The chair is a piece by well-known fashion designer Rick Owens, whom Bassan has worked with for over fifteen years. Descended from five generations of furniture makers, Bassan has served as the Rick Owens house’s Head of Furniture since 2018. Next to this tribute to his longtime mentor, Bassan has placed some of his works in ceramic, a medium he has been experimenting with for roughly four and a half years.

The works consist of modular ceramic tubes, threaded onto upright metal rods. The central work is topped with a crudely shaped head with deep hollows for eyes, while the two flanking works take the form of contorted arms and hands reaching for the sky.
Bassan explains that he does a lot of testing to ensure his ceramic pieces turn out the way he wants them: trying out different clays and glazes, experimenting with different firing techniques, and even going so far as to make his own glaze. His acute attunement to material shows up in his paintings as well, which are often executed not on canvas but on wool army blankets — a callback to his furniture work, where he often uses the blankets to cover floors.
Worked over with oil, acrylic, or pastels, the rough surfaces of the blankets call to mind bark crusted with moss and lichen, or dirt on a forest floor, endowing the works with novel textures and a quite literal warmth.

Bodies in colour
While Bassan’s practice centres on the human form, he is far less interested in realistic representation than in entering a realm of unrestrained feeling and sensation. Bodies are less subjects in themselves than conduits to express more abstract emotions and experiences. Take, for instance, Thomas, whose three-dimensionally rendered torso and arm abruptly morph into a rubbery, cartoonish hand, or Giada, whose head and chest are delineated with little more than a few dark smudges and skeletal white lines.

Often, it is through colour that Bassan achieves his intense emotional effects. In the first area of the gallery, facing the street, two large portraits in lurid reds, yellows, and greens stand in contrast to the softer pastel tones that tint much of the show. On the left, Benjamin seems lost in thought, his ambiguous expression bathed in traffic-light hues. On the right, Matheus stares out at the viewer, his face cast in dramatic shadows. Pale, translucent shapes overlay and accent each portrait: for Matheus, a ghostly presence on his shoulder, and for Benjamin, something resembling a set of bones or leaping figure.

Further into the gallery, Salym employs a different set of colours — sunset oranges, oxidised-copper greens, and pearlescent pinks — but presents a similar sense of mystery. Murky architectural details, a giant hand, a bespectacled man, and a figure tipping up a bottle for a drink suggest some complex or even sinister narrative.

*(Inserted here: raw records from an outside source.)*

Lemma addNeighbour_ok (lists : list esdmI_neighbourList_t) (i index : Z) :
  lists_ok lists -> 0 <= i < Z.of_nat (length lists) ->
  exists lists', addNeighbour lists i index = Done lists' /\ lists_ok lists' /\
  view lists' = alter (.++ [index]) (Z.to_nat i) (view lists).
Proof.
  intros Hok Hi. unfold addNeighbour, at_index. rewrite (proj2 (Z.ltb_ge i 0)) by lia.
  destruct (lookup_lt_is_Some_2 lists (Z.to_nat i)) as [nl Hnl]; [lia |].
  rewrite Hnl. run. pose proof (Forall_lookup_1 _ _ _ _ Hok Hnl) as [Ha Hc].
  unfold neighbourList_add. set (c := Z.of_nat (length (neighbourIndices nl))) in *.
  set (allocated := if c =? neighbourAllocated nl then _ else _).
  assert (c < allocated) by (unfold allocated; destruct (Z.eqb_spec c (neighbourAllocated nl)); lia).
  rewrite eassert_true by (by apply Z.ltb_lt). run.
  eexists. split; [reflexivity |]. split.
  - apply Forall_insert; [done |]. simpl. rewrite length_app. simpl. lia.
  - unfold view. rewrite list_fmap_insert. simpl. symmetry.
    apply list_eq. intros k. destruct (decide (k = Z.to_nat i)) as [-> | Hne].
    + rewrite list_lookup_alter_eq, list_lookup_fmap, Hnl. simpl.
      rewrite list_lookup_insert_eq; [done |]. rewrite length_fmap. lia.
    + by rewrite list_lookup_alter_ne, list_lookup_insert_ne by done.
Qed.

Lemma length_view (lists : list esdmI_neighbourList_t) : length (view lists) = length lists.
Proof. apply length_fmap. Qed.

Lemma length_link (n j : Z) (v : list (list Z)) : length (link n j v) = length v.
Proof. unfold link. by rewrite !length_alter. Qed.

Lemma visitEntry_ok (cubes : list esdmI_hypercube_t) (cube c : esdmI_hypercube_t) (n : Z)
    (e : esdmI_boundListEntry_t) (lists : list esdmI_neighbourList_t) :
  lists_ok lists -> 0 <= n < Z.of_nat (length lists) -> 0 <= cubeIndex e < Z.of_nat (length lists) ->
  at_index cubes (cubeIndex e) = Some c -> length cube = length c ->
  exists lists', visitEntry cubes cube n e lists = Done lists' /\ lists_ok lists' /\
  view lists' = if touchesIndex cubes cube (cubeIndex e) then link n (cubeIndex e) (view lists) else view lists.
Proof.
  intros Hok Hn He Hc Hlen. unfold visitEntry, touchesIndex. rewrite Hc. run.
  unfold esdmI_hypercube_touches. rewrite eassert_true by (by apply sameDims_iff). run.
  destruct (touches_body cube c); [| by exists lists].
  destruct (addNeighbour_ok lists n (cubeIndex e) Hok Hn) as (l1 & -> & Hok1 & Hv1). run.
  assert (Hlen1 : length l1 = length lists).
  { rewrite <- !length_view, Hv1. apply length_alter. }
  destruct (addNeighbour_ok l1 (cubeIndex e) n Hok1) as (l2 & -> & Hok2 & Hv2); [lia |].
  exists l2. split; [done |]. split; [done |]. by rewrite Hv2, Hv1.
Qed.

Lemma visitEntries_ok (cubes : list esdmI_hypercube_t) (cube : esdmI_hypercube_t) (n : Z)
    (es : list esdmI_boundListEntry_t) (lists : list esdmI_neighbourList_t) :
  lists_ok lists -> 0 <= n < Z.of_nat (length lists) -> length cubes = length lists ->
  Forall (fun e => exists c, at_index cubes (cubeIndex e) = Some c /\ length cube = length c) es ->
  exists lists', foldM (visitEntry cubes cube n) es lists = Done lists' /\ lists_ok lists' /\
  view lists' = foldl (fun v j => link n j v) (view lists) (touching cubes cube es).
Proof.
  intros Hok Hn Hcl Hes. revert lists Hok Hn Hcl.
  induction Hes as [| e es (c & Hc & Hlen) _ IH]; intros lists Hok Hn Hcl; [by exists lists |].
  assert (0 <= cubeIndex e < Z.of_nat (length lists)).
  { unfold at_index in Hc. destruct (Z.ltb_spec (cubeIndex e) 0); [done |].
    apply lookup_lt_Some in Hc. lia. }
  destruct (visitEntry_ok cubes cube c n e lists) as (l1 & E & Hok1 & Hv1); try done.
  cbn [foldM]. rewrite E. run.
  assert (Hl1 : length l1 = length lists).
  { rewrite <- !length_view, Hv1. destruct (touchesIndex _ _ _); [apply length_link | done]. }
  destruct (IH l1) as (l2 & -> & Hok2 & Hv2); [done | lia | lia |].
  exists l2. split; [done |]. split; [done |]. rewrite Hv2, Hv1. unfold touching.
  rewrite fmap_cons, filter_cons. by case_decide as Hd; destruct (touchesIndex _ _ _).
Qed.

(** Linking distinct indices below [n] appends them to list [n], and [n] to theirs. *)
Lemma foldl_link_new (n : Z) (js : list Z) (v : list (list Z)) (k : list Z) :
  0 <= n -> Forall (fun j => 0 <= j < n) js -> v !! Z.to_nat n = Some k ->
  foldl (fun v j => link n j v) v js !! Z.to_nat n = Some (k ++ js).
Proof.
  intros Hn Hjs. revert v k. induction Hjs as [| j js Hj _ IH]; intros v k Hk; simpl.
  { by rewrite app_nil_r. }
  rewrite (IH _ (k ++ [j])); [by rewrite <- app_assoc |].
  unfold link. rewrite list_lookup_alter_ne by lia. by rewrite list_lookup_alter_eq, Hk.
Qed.

Lemma foldl_link_old (n i : Z) (js : list Z) (v : list (list Z)) (k : list Z) :
  0 <= i < n -> Forall (fun j => 0 <= j < n) js -> NoDup js -> v !! Z.to_nat i = Some k ->
  foldl (fun v j => link n j v) v js !! Z.to_nat i = Some (k ++ if decide (i ∈ js) then [n] else []).
Proof.
  intros Hi Hjs. revert v k. induction Hjs as [| j js Hj Hjs IH]; intros v k Hnd Hk; cbn [foldl].
  { rewrite decide_False by (apply not_elem_of_nil). by rewrite app_nil_r. }
  apply NoDup_cons in Hnd as [Hnj Hnd]. destruct (decide (i = j)) as [-> | Hne].
  - rewrite (IH _ (k ++ [n])); [| done |].
    + rewrite decide_False, decide_True by (done || left). by rewrite app_nil_r.
    + unfold link. by rewrite list_lookup_alter_eq, list_lookup_alter_ne, Hk by lia.
  - rewrite (IH _ k); [| done |].
    + f_equal. f_equal. apply decide_ext. rewrite elem_of_cons. tauto.
    + unfold link. by rewrite !list_lookup_alter_ne by lia.
Qed.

But though Benjamin, Matheus, and Salym all bristle with unspoken stories and barely contained feelings, the specificities of those stories and feelings remain utterly unknown. Bassan’s canvases are at once full of layered colour and detail, yet strangely blank — opaque enough for viewers to see their own personal histories, assumptions, and biases reflected back to themselves.
All together now
In Non c’è Rosa Senza Spine, the knowledge that the faces in the portraits are not anonymous sitters but Bassan’s friends produces an uncanny feeling. To the artist, each of these faces represents a wealth of feelings and stories — he’s previously described his paintings to Vogue Italia as “an accumulation of memories” — but to us, the viewers, they are perfect strangers, made more distant still by Bassan’s abstract style. We are allowed to step into his circles, his life — but only so far.
A set of related works, Study of a Portrait (2023) and Self Portraits (2024), further complicates the relationships in the exhibition. The former, painted on transparent gel, features a close-up of a face in three-quarter view, a hand resting beneath his chin. In the latter, Bassan zooms out from this image, revealing a sleeping figure tucked quietly beneath the hand’s caress.

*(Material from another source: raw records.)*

(** ** Arrays and objects *)

Lemma values_ok (l : list json) (ts : list string) (sep rest : string) (fuel : nat) :
  Forall readable l -> Forall2 text_of l ts -> l <> [] -> sep = "," \/ sep = "," ++ newline ->
  (2 * String.length (join sep ts) < fuel)%nat -> values fuel (join sep ts ++ "]" ++ rest) = Some (l, rest).
Proof.
  intros Hl. revert ts fuel. induction Hl as [| x l Hx Hl IH]; intros ts fuel Ht Hne Hsep Hf; [done |].
  inversion Ht as [| ? t ? ts' Htx Hts]; subst. destruct fuel as [| fuel]; [lia |]. cbn [values].
  destruct l as [| y l].
  - inversion Hts; subst. cbn [join] in *. rewrite (Hx t ("]" ++ rest)) by (done || lia). done.
  - inversion Hts as [| ? t' ? ts'' Hty Hts']; subst.
    change (join sep (t :: t' :: ts'')) with (t ++ sep ++ join sep (t' :: ts'')) in *.
    rewrite !string_length_app in Hf. rewrite !string_app_assoc.
    assert (Hs : exists u, sep = "," ++ u /\ skip_newline (u ++ join sep (t' :: ts'') ++ "]" ++ rest) = join sep (t' :: ts'') ++ "]" ++ rest).
    { destruct Hsep as [-> | ->]; [exists "" | exists newline]; (split; [done |]); unfold skip_newline.
      - destruct (text_head y t' Hty) as (c & k & -> & Hc).
        assert (exists k', join "," (String c k :: ts'') ++ "]" ++ rest = String c k') as [k' ->] by (destruct ts''; eexists; done).
        change ("" ++ String c k') with (String c k'). unfold newline. by rewrite expect_head.
      - by rewrite expect_app. }
    destruct Hs as (u & Eu & Hskip). rewrite Eu at 1. rewrite string_app_assoc.
    rewrite (Hx t) by (done || lia). cbn [mbind option_bind]. rewrite expect_app, Hskip.
    rewrite (IH (t' :: ts'')); [done | done | done | done |].
    assert (1 <= String.length sep)%nat by (rewrite Eu, string_length_app; cbn [String.length]; lia). lia.
Qed.

Lemma members_ok (l : list (string * json)) (ts : list string) (rest : string) (fuel : nat) :
  Forall (fun m => readable m.2) l -> Forall2 member_text l ts -> l <> [] ->
  (2 * String.length (join "," ts) < fuel)%nat -> members fuel (join "," ts ++ "}" ++ rest) = Some (l, rest).
Proof.
  intros Hl. revert ts fuel. induction Hl as [| [k x] l Hx Hl IH]; intros ts fuel Ht Hne Hf; [done |].
  inversion Ht as [| ? t ? ts' (u & Eu & Hk & Htx) Hts]; subst. cbn [fst snd] in *. destruct fuel as [| fuel]; [lia |]. cbn [members].
  destruct l as [| y l].
  - inversion Hts; subst. cbn [join] in *. unfold quoted in *. rewrite !string_length_app in Hf. rewrite !string_app_assoc.
    rewrite expect_app. cbn [mbind option_bind]. rewrite characters_ok by done. cbn [mbind option_bind]. rewrite expect_app. cbn [mbind option_bind].
    rewrite (Hx u ("}" ++ rest)) by (done || lia). done.
  - inversion Hts as [| ? t' ? ts'' Hty Hts']; subst.
    change (join "," ((quoted k ++ ":" ++ u) :: t' :: ts'')) with ((quoted k ++ ":" ++ u) ++ "," ++ join "," (t' :: ts'')) in *.
    unfold quoted in *. rewrite !string_length_app in Hf. rewrite !string_app_assoc.
    rewrite expect_app. cbn [mbind option_bind]. rewrite characters_ok by done. cbn [mbind option_bind]. rewrite expect_app. cbn [mbind option_bind].
    rewrite (Hx u) by (done || lia). cbn [mbind option_bind]. rewrite expect_app.
    rewrite (IH (t' :: ts'')); [done | done | done |]. cbn [String.length] in Hf. lia.
Qed.

Lemma value_integer (n : nat) (c : ascii) (t : string) :
  c = "-"%char \/ is_Some (digit c) -> value (S n) (String c t) = integer (String c t).
Proof.
  intros Hc. assert (Hne : forall a p, a <> "-"%char -> digit a = None -> expect (String a p) (String c t) = None).
  { intros a p Ha Hd. cbn [expect]. destruct (Ascii.eqb_spec a c) as [-> |]; [| done].
    destruct Hc as [-> | [d Ed]]; [done | congruence]. }
  cbn [value]. unfold dquote. by rewrite !Hne by done.
Qed.

Lemma value_array (n : nat) (s : string) :
  value (S n) ("[" ++ s) = match expect "]" s with Some rest => Some (JArray [], rest) | None => '(l, rest) ← values n s; Some (JArray l, rest) end.
Proof. done. Qed.

Lemma value_object (n : nat) (s : string) :
  value (S n) ("{" ++ s) = match expect "}" s with Some rest => Some (JObject [], rest) | None => '(l, rest) ← members n s; Some (JObject l, rest) end.
Proof. done. Qed.

Lemma joined_head (sep : string) (t k : string) (ts : list string) (c : ascii) :
  t = String c k -> exists k', forall rest, join sep (t :: ts) ++ rest = String c (k' ++ rest).
Proof. intros ->. destruct ts as [| u ts]; [by exists k |]. by exists (k ++ sep ++ join sep (u :: ts)). Qed.

Lemma value_ok (j : json) : readable j.
Proof.
  induction j as [| b | z | x | l IH | l IH] using json_nested_ind; intros s rest fuel Ht Hr Hf.
  - rewrite Ht in *. destruct fuel; [cbn in Hf; lia | done].
  - rewrite Ht in *. destruct fuel; [destruct b; cbn in Hf; lia | by destruct b].
  - pose proof (text_head _ _ Ht) as (c & t & E & _). destruct Ht as [-> _]. destruct fuel as [| n]; [rewrite E in Hf; cbn in Hf; lia |].
    assert (Hc : c = "-"%char \/ is_Some (digit c)).
    { destruct z as [| p | p]; [injection E as <- _; right; by eexists | | injection E as <- _; by left].
      destruct (go_head (N.pos p) "" ltac:(lia)) as (c' & t' & E' & Hd). change (pretty (Z.pos p)) with (pretty_N_go (N.pos p) "") in E.
      rewrite E' in E. injection E as <- <-. by right. }
    rewrite E at 1. change (String c t ++ rest) with (String c (t ++ rest)). rewrite value_integer by done.
    change (String c (t ++ rest)) with (String c t ++ rest). rewrite <- E. by apply integer_ok.
  - destruct Ht as [-> Hp]. destruct fuel as [| n]; [unfold quoted in Hf; rewrite string_length_app in Hf; cbn [dquote String.length] in Hf; lia |]. unfold quoted. rewrite !string_app_assoc.
    change (value (S n) (dquote ++ x ++ dquote ++ rest)) with ('(x, rest) ← characters (x ++ dquote ++ rest); Some (JString x, rest)).
    by rewrite characters_ok.
  - destruct (array_texts _ _ Ht) as (sep & ts & Hsep & -> & Hts). rewrite !string_length_app in Hf. cbn [String.length] in Hf.
    destruct fuel as [| n]; [lia |]. rewrite !string_app_assoc, value_array. destruct Hts as [| x t l ts Hx Hts]; [done |].
    destruct (text_head _ _ Hx) as (c & k & E & Hc). destruct (joined_head sep t k ts c E) as [k' Ek]. rewrite Ek at 1. rewrite expect_head by done.
    rewrite values_ok with (l := x :: l) by (done || (by constructor) || lia). done.
  - destruct (object_texts _ _ Ht) as (ts & -> & Hts). rewrite !string_length_app in Hf. cbn [String.length] in Hf.
    destruct fuel as [| n]; [lia |]. rewrite !string_app_assoc, value_object. destruct Hts as [| x t l ts Hx Hts]; [done |].
    destruct Hx as (u & Eu & Hm). destruct (joined_head "," t (x.1 ++ dquote ++ ":" ++ u) ts (Ascii.ascii_of_nat 34)) as [k' Ek]; [by rewrite Eu; unfold quoted; rewrite !string_app_assoc |].
    rewrite Ek at 1. rewrite expect_head by done.
    rewrite members_ok with (l := x :: l) by (done || (constructor; [by exists u | done]) || lia). done.
Qed.

#[global] Instance reader_laws : JanssonLaws.
Proof.
  constructor. intros j s Ht Hk _. change (loads s = Some j). unfold loads. pose proof (value_ok j s "" (2 * String.length s) Ht I ltac:(lia)) as E.
  rewrite string_app_nil_r in E. rewrite E. by destruct Hk as [-> | ->]; rewrite ?orb_true_r.
Qed.

End JsonReader.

Why split your own self portrait in two? Mysterious as Self Portraits is, it also seems to provide a key to the exhibition. It suggests, perhaps, that we are not singular, discrete, isolated beings, easily graspable and proudly sectioned off from the rest of the world, but rather defined by relationships, to each other and ourselves.
Bassan pushes this furthest in Andres (2025). There is a central figure here, wearing camouflage-print pants, with pale skin and dark hair, but his torso erupts into a strange, fleshy tangle of disembodied arms and legs. There is no way to tell where he begins and these “others” end. As if we, human bodies and souls, are porous and permeable. As the Beatles crooned in 1967: Life flows on, within you and without you.

Openness and opacity
Snarled in the web of relationships crisscrossing the exhibition, I return to Giada and George. This, too, presents mysteries. The title implies a couple, and the woman, nude, lies back, laughing, in erotic bliss. But aside from, perhaps, the faintest suggestion of a shadowy figure, “George” is nowhere to be seen.
With its large scale, the painting has an imposing presence, as impossible to ignore as another person in the room. And it seems to embody some of the paradoxes of the exhibition. “Giada” exists, but only a few dark lines delineate her figure against the rainbow-sherbert ground. Half of the canvas is covered in black paint, yet the colours show through. The woman is supine, unselfconscious, vulnerable, yet her eyes are painted over, blinds drawn on the windows to the soul. A portrait of both complete openness and complete opacity. We are always individual, but also never alone.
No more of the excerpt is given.